Si no está en tus manos cambiar
una situación que te produce dolor, siempre podrás escoger la actitud con la
que afrontes ese sufrimiento.
Viktor
Frankl
A los seis años pensé que todo era
hablar en “efe”, jugar a tocar puertas o pensar que algún tesoro había escondido
en el último domicilio que estaba deshabitado. Creí en aquel entonces que el
dolor sólo podía provenir del llamado para entrar a casa para merendar y
perderme de la diversión, o bien, de la ida a la dentista (La Sra. Cuca era
nuestra vecina pero también estaba al tanto de nuestras dentaduras). Pero no,
el dolor vino embotellado de otra manera; un día mis papás se separaron y
empezó para mí otra manera de ver la vida, me convertí en una niña adulta o en
una adulta niña.
John
Keats llegó a escribir ¿No ves cuán
necesario es un mundo de dolores y problemas para educar nuestra Inteligencia y
convertirla en Alma? No, en aquellos años no lo entendí, quería que todos
los días, en todo momento hubiera felicidad y cuando me di cuenta de que la
vida no era así, fue como enfrentarme a una barda, una como esas que había
detrás de la casa y dónde yo contaba hasta veinte cuando jugábamos escondidas.
Vivimos
en un siglo XXI hecho vorágine, donde la tecnología arrebata nuestra existencia
a pesar de no desearlo, una era líquida —como ha escrito Z. Bauman— que se
escapa por cualquier agujero, donde hemos renunciado a hablar de los malos
momentos para mostrarnos felices, donde la enfermedad es silenciada con el afán
de evadirla y donde la individualidad secuestra a más de uno con tal de
sobrevivir en este espacio de concreto y de una mal llamada “modernidad”.
Llegar a
vivir a Acapulco resultó no grato, a pesar de que los que lean esto pudieran
creer que es una contradicción, pero no, no era turista, era una niña, luego
una joven que lidiaba entre la inseguridad y el relax de las instituciones
educativas.
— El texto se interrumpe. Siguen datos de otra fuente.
Lemma encrypt_body_run key nonce pt buf bufsize m :
  let w := wire key nonce pt in
  bytes_ok key -> bytes_ok nonce -> zlen nonce = 32 -> bytes_ok pt -> zlen pt <= 65535 ->
  0 <= buf -> buf + bufsize <= zlen m -> bufsize < 2 ^ 31 ->
  zlen w + zlen (rfc4648_text w) <= bufsize ->
  exists m' c', encrypt_body sha256 chacha20_xor key nonce pt (m, make_cursor buf (buf + bufsize))
      = Some (inr (buf + zlen w, zlen (rfc4648_text w)), (m', c')) /\
    zlen m' = zlen m /\ loadn m' (buf + zlen w) (zlen (rfc4648_text w)) = Some (rfc4648_text w).
Proof using sha256_len sha256_ok chacha20_len chacha20_ok.
  intros w Hk Hnb Hn Hp Hpl Hbuf Hroom Hbs Hfit.
  set (ct := crypt key nonce (padded pt)). set (mac := mac_of key nonce ct).
  assert (Ew : w = [2] ++ nonce ++ ct ++ mac) by reflexivity.
  assert (Lw : zlen w = 67 + calc_padded_len (zlen pt)) by (by apply zlen_wire).
  pose proof (zlen_nonneg pt). pose proof (zlen_nonneg (rfc4648_text w)).
  destruct (padded_len_range (zlen pt) ltac:(lia)) as [Hpad _].
  assert (Lct : zlen ct = 2 + calc_padded_len (zlen pt)) by (unfold ct; rewrite crypt_len; by apply zlen_padded).
  assert (Lmac : zlen mac = 32) by apply mac_len.
  assert (W0 : cwf (m, make_cursor buf (buf + bufsize))) by (unfold cwf; simpl; lia).
  unfold encrypt_body. cbv zeta. rewrite (run_lift _ _ _ _ (keys_expand key nonce Hk)). fold (keys_of key nonce).
  (* version and nonce *)
  assert (T0 : 5 <= zlen (rfc4648_text w)) by (rewrite zlen_text, Lw; Z.to_euclidean_division_equations; lia).
  destruct (emits_ok (Emits := Emits_andM _ _ _ _ _ _ (Emits_push_byte 2) (Emits_push nonce)) _ W0) as ([m1 c1] & E1 & P1).
  { simpl. change (zlen [2]) with 1. lia. }
  rewrite (run_bind _ _ _ _ _ E1). cbn [negb]. rewrite bind_cur.
  pose proof P1 as [S1 C1]. cbn [fst snd c_p make_cursor] in S1, C1.
  assert (Ec1 : c1 = mk_cursor buf (buf + 33) (buf + bufsize)).
  { rewrite C1. unfold set_p, make_cursor. cbn [c_start c_end]. f_equal. rewrite zlen_app. change (zlen [2]) with 1. lia. }
  clear C1. subst c1. cbn [c_p]. pose proof (storen_length _ _ _ _ S1).
  assert (W1 : cwf (m1, mk_cursor buf (buf + 33) (buf + bufsize))) by (unfold cwf; simpl; lia).
  (* the padded plaintext *)
  destruct (emits_ok (Emits := Emits_andM _ _ _ _ _ _ (Emits_andM _ _ _ _ _ _ (Emits_push_b16 (zlen pt)) (Emits_push pt))
     (Emits_memset 0 (calc_padded_len (zlen pt) - zlen pt) ltac:(lia))) _ W1) as ([m2 c2] & E2 & P2).
  { cbn [fst snd c_p c_end]. rewrite be_push by lia. rewrite zlen_app. change (zlen (be_bytes16 (zlen pt))) with 2. lia. }
  rewrite be_push, <- app_assoc in P2 by lia. fold (padded pt) in P2.
  rewrite (run_bind _ _ _ _ _ E2). cbn [negb]. rewrite bind_cur.
  pose proof P2 as [S2 C2]. cbn [fst snd c_p] in S2, C2. rewrite zlen_padded in C2 by done.
  assert (Ec2 : c2 = mk_cursor buf (buf + 33 + zlen ct) (buf + bufsize)).
  { rewrite C2, Lct. reflexivity. }
  clear C2. subst c2. cbn [c_p]. pose proof (storen_length _ _ _ _ S2).
  replace (buf + 33 + zlen ct - (buf + 33)) with (zlen (padded pt)) by (unfold ct; rewrite crypt_len; lia).
  rewrite (bind_peekn _ _ _ _ _ _ (loadn_storen_same _ _ _ _ S2)).
  (* encryption in place *)
  fold (crypt key nonce (padded pt)). fold ct.
  destruct (storen_in_range m2 (buf + 33) ct) as [m3 S3]; [lia | lia |].
  rewrite (run_bind _ _ _ _ _ (poke_ok _ _ _ _ _ S3)).
  pose proof (storen_length _ _ _ _ S3).
  replace (zlen (padded pt)) with (zlen ct) by apply crypt_len.
  rewrite (bind_peekn _ _ _ _ _ _ (loadn_storen_same _ _ _ _ S3)).
  rewrite mac_eq by done. fold mac.
  assert (W3 : cwf (m3, mk_cursor buf (buf + 33 + zlen ct) (buf + bufsize))) by (unfold cwf; simpl; lia).
  destruct (emits_ok (Emits := Emits_push mac) _ W3) as ([m4 c4] & E4 & S4 & C4); [simpl; lia |].
  rewrite (run_bind _ _ _ _ _ E4). cbn [negb]. rewrite bind_cur.
  cbn [fst snd c_p] in S4, C4.
  assert (Ec4 : c4 = mk_cursor buf (buf + zlen w) (buf + bufsize)).
  { rewrite C4. unfold set_p. cbn [c_start c_end]. f_equal. lia. }
  clear C4. subst c4. pose proof (storen_length _ _ _ _ S4). cbn [c_p c_start].
  unfold cursor_remaining_capacity. rewrite bind_bind, bind_cur, run_ret. cbn [c_p c_end].
  assert (Ei : u64 (i32 (buf + bufsize - (buf + zlen w))) = bufsize - zlen w).
  { replace (buf + bufsize - (buf + zlen w)) with (bufsize - zlen w) by lia. unfold i32, u64.
    rewrite (Z.mod_small (bufsize - zlen w + 2 ^ 31)) by lia. rewrite Z.mod_small; lia. }
  rewrite Ei. replace (buf + zlen w - buf) with (zlen w) by lia.
  (* what is in front of the text *)
  assert (Lh : zlen ([2] ++ nonce) = 33) by (rewrite zlen_app, Hn; reflexivity).
  assert (A2 : storen m buf (([2] ++ nonce) ++ padded pt) = Some m2) by (eapply storen_app; [exact S1 | by rewrite Lh]).
  assert (A3 : storen m buf (([2] ++ nonce) ++ ct) = Some m3).
  { eapply storen_over; [exact A2 | by rewrite Lh | unfold ct; rewrite crypt_len; lia]. }
  assert (A4 : storen m buf w = Some m4).
  { rewrite Ew, !app_assoc. eapply storen_app; [exact A3 |]. rewrite <- S4, zlen_app, Lh. f_equal. lia. }
  destruct (base64_encode_run w (buf + zlen w) (bufsize - zlen w) buf m4 (mk_cursor buf (buf + zlen w) (buf + bufsize))) as (m5 & E5 & S5).
  { by apply wire_ok. } { lia. } { by eapply loadn_storen_same. } { lia. } { lia. } { lia. } { unfold apart. lia. }
  rewrite (run_bind _ _ _ _ _ E5).
  destruct (Z.eqb_spec (zlen (rfc4648_text w)) (-1)); [lia |].
  exists m5, (mk_cursor buf (buf + zlen w) (buf + bufsize)). split; [done |].
  pose proof (storen_length _ _ _ _ S5). split; [lia |].
  pose proof (loadn_storen_same _ _ _ _ S5) as L5. by apply loadn_app_inv in L5 as [L5 _].
Qed.
(** *** Payloads *)

(** A payload whose MAC is right, with any version byte. *)
Lemma decrypt_wire key nonce pt v payload buf bufsize m c :
  let w := v :: tail (wire key nonce pt) in
  bytes_ok key -> bytes_ok nonce -> zlen nonce = 32 -> bytes_ok pt -> zlen pt <= 65535 -> is_byte v ->
  loadn m payload (zlen (rfc4648_text w)) = Some (rfc4648_text w) ->
  0 <= buf -> buf + bufsize <= zlen m -> (zlen w + 2) / 3 * 3 <= bufsize ->
  apart payload (zlen (rfc4648_text w)) buf bufsize ->
  exists m', nip44_decode_payload buf bufsize payload (zlen (rfc4648_text w)) (m, c)
      = Some (inr (mk_payload v (buf + 1) (buf + 33) (2 + calc_padded_len (zlen pt)) (buf + (35 + calc_padded_len (zlen pt)))), (m', c)) /\
    exists m2, nip44_decrypt_with_conversation_key sha256 chacha20_xor key
        (mk_payload v (buf + 1) (buf + 33) (2 + calc_padded_len (zlen pt)) (buf + (35 + calc_padded_len (zlen pt)))) (m', c)
      = Some (if 0 <? zlen pt then inr (buf + 35, zlen pt) else inl NIP44_ERR_INVALID_PADDING, (m2, c)) /\
    loadn m2 (buf + 35) (zlen pt) = Some pt.
Proof using sha256_len sha256_ok chacha20_len chacha20_ok chacha20_twice.
  intros w Hk Hnb Hn Hp Hpl Hv Hm Hbuf Hroom Hfit Hap.
  pose proof (zlen_nonneg pt). destruct (padded_len_range (zlen pt) ltac:(lia)) as [Hpad Hp32].
  set (ct := crypt key nonce (padded pt)). set (mac := mac_of key nonce ct).
  assert (Ew : w = v :: nonce ++ ct ++ mac) by reflexivity.
  assert (Lct : zlen ct = 2 + calc_padded_len (zlen pt)) by (unfold ct; rewrite crypt_len; by apply zlen_padded).
  assert (Lmac : zlen mac = 32) by apply mac_len.
  assert (Hok : bytes_ok w).
  { pose proof (wire_ok key nonce pt Hnb Hp Hpl) as Hwok. unfold wire in Hwok. rewrite bytes_ok_cons in Hwok.
    rewrite Ew, bytes_ok_cons. split; [done | apply Hwok]. }
  assert (Lw : zlen w = 67 + calc_padded_len (zlen pt)) by (rewrite Ew, zlen_cons, !zlen_app; lia).
  rewrite Ew in *.
  destruct (decode_payload_run v nonce ct mac payload buf bufsize m c) as (m1 & E1 & L1 & R1); try done; try lia.
  rewrite Lct in E1. replace (33 + (2 + calc_padded_len (zlen pt))) with (35 + calc_padded_len (zlen pt)) in E1 by lia.
  exists m1. split; [done |].
  apply loadn_cons in R1 as [_ R1]. apply loadn_app_inv in R1 as [Rn R1]. apply loadn_app_inv in R1 as [Rc Rm].
  rewrite Hn in *. rewrite Lct in Rc. rewrite Lct, Lmac in Rm.
  replace (buf + 1 + 32) with (buf + 33) in * by lia.
  set (p := mk_payload v (buf + 1) (buf + 33) (2 + calc_padded_len (zlen pt)) (buf + (35 + calc_padded_len (zlen pt)))).
  set (zeros := replicate (Z.to_nat (calc_padded_len (zlen pt) - zlen pt)) 0).
  pose proof (decrypt_decoded_run key p nonce ct mac (zlen pt) (pt ++ zeros) m1 c Hk Rn Rc) as D.
  cbn [p_mac p] in D. unfold mac in D at 2. rewrite bool_decide_true in D by done.
  destruct D as (m2 & S2 & E2).
  - rewrite <- Rm. f_equal; lia.
  - lia.
  - unfold ct, crypt. apply chacha20_twice. by apply padded_ok.
  - cbn [p_ciphertext p] in S2, E2. exists m2.
    assert (Lz : zlen (pt ++ zeros) = calc_padded_len (zlen pt)) by (unfold zeros; rewrite zlen_app, zlen_replicate; lia).
    rewrite Lz, Z.eqb_refl, andb_true_r in E2.
    replace (buf + 33 + 2) with (buf + 35) in E2 by lia. split; [done |].
    pose proof (loadn_storen_same _ _ _ _ S2) as R2. apply loadn_app_inv in R2 as [_ R2].
    apply loadn_app_inv in R2 as [R2 _]. rewrite <- R2. f_equal. unfold be_bytes16, zlen. simpl. lia.
Qed.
Tomé clases en una secundaria que habían reubicado donde antes
había sido una cárcel o un centro de detención, así que de manera literal, mi
aula había sido un espacio en donde habían estado presos algunas personas quizá
por algún delito y otros por no haber cometido ninguno; esto que seguimos
viviendo en todo el país.
Dolía
imaginar mi vida en otro espacio, quizá en eso ayudaron los libros… y ver a
Manolo todas las tardes leyendo alguna enciclopedia y comentarla conmigo y mis
hermanos con el único afán de ampliar nuestra mirada. A él le gustaba ver
entrar los cruceros a la Bahía de Santa Lucía desde la ventana de nuestra casa,
y nos decía que entendiéramos que El
dolor tiene un gran poder educativo; nos hace mejores, más misericordiosos, nos
vuelve hacia nosotros mismos y nos persuade de que esta vida no es un juego,
sino un deber[1],
yo no coincidía con eso, pensaba el por qué tenía que sufrir carencias, muertes
y hasta el abandono de mi padre, pero seguí viviendo, entre la sonrisa de mi
madre y su deseo de que fuera yo cantante. Nunca lo fui.
Nuestra
sociedad, en el territorio que sea, no está preparada para el dolor, esa
emoción que ha dado tanto que escribir a los escritores y que ha provocado
identificación con quienes les leemos. El dolor también se representa en los
espacios arquitectónicos: cementerios, hospitales, psiquiátricos y orfanatos
entre otros, no se encuentran cercanos a la población, muchos de ellos están
sobrepoblados y otros más son construidos en aquellos espacios territoriales en
donde no se les tenga tan visible; quizá tenga que ver con el temor o con la
firme decisión de no pensar que dentro de ellos hay seres humanos que sufrieron
o que mantienen un dolor que los arroja a una angustia constante.
Recuerdo
de Guy de Maupassant La cama 29, Carta al
padre de F. Kafka, La invención de la
soledad de Paul Auster, La mujer temblorosa
o la historia de mis nervios de Siri Hustvedt, El hombre es un gran faisán en el mundo de Herta Müller, Antígona Gonzáles de Sara Uribe, Cartucho de Nelly Campobello, Poemas del manicomio de Mondragón de Leopoldo
María Panero o No es el viento el que
disfrazado viene de Jesús Bartolo (escritor guerrerense)… tanto dolor en
páginas y páginas, dolores diversos, tantos como hay en este mundo, palabras
que no son siempre biográficas pero que arrojan el dolor cuando nosotros
leemos, y es ahí creo, que nos sabemos humanos, porque tan alejados hasta de
nosotros mismos ahí coincidimos que otros se duelen tanto o más que nuestro
espíritu, nuestro cuerpo o nuestra mente. El dolor en muchos casos es tan
inconfesable como la felicidad, cuando descansa podemos decir que se ha
enfrentado al miedo de ser abandonado por sus otras emociones.
Para leer:
Viktor Frankl. El hombre en busca del sentido.
Barcelona: Herder, 2004.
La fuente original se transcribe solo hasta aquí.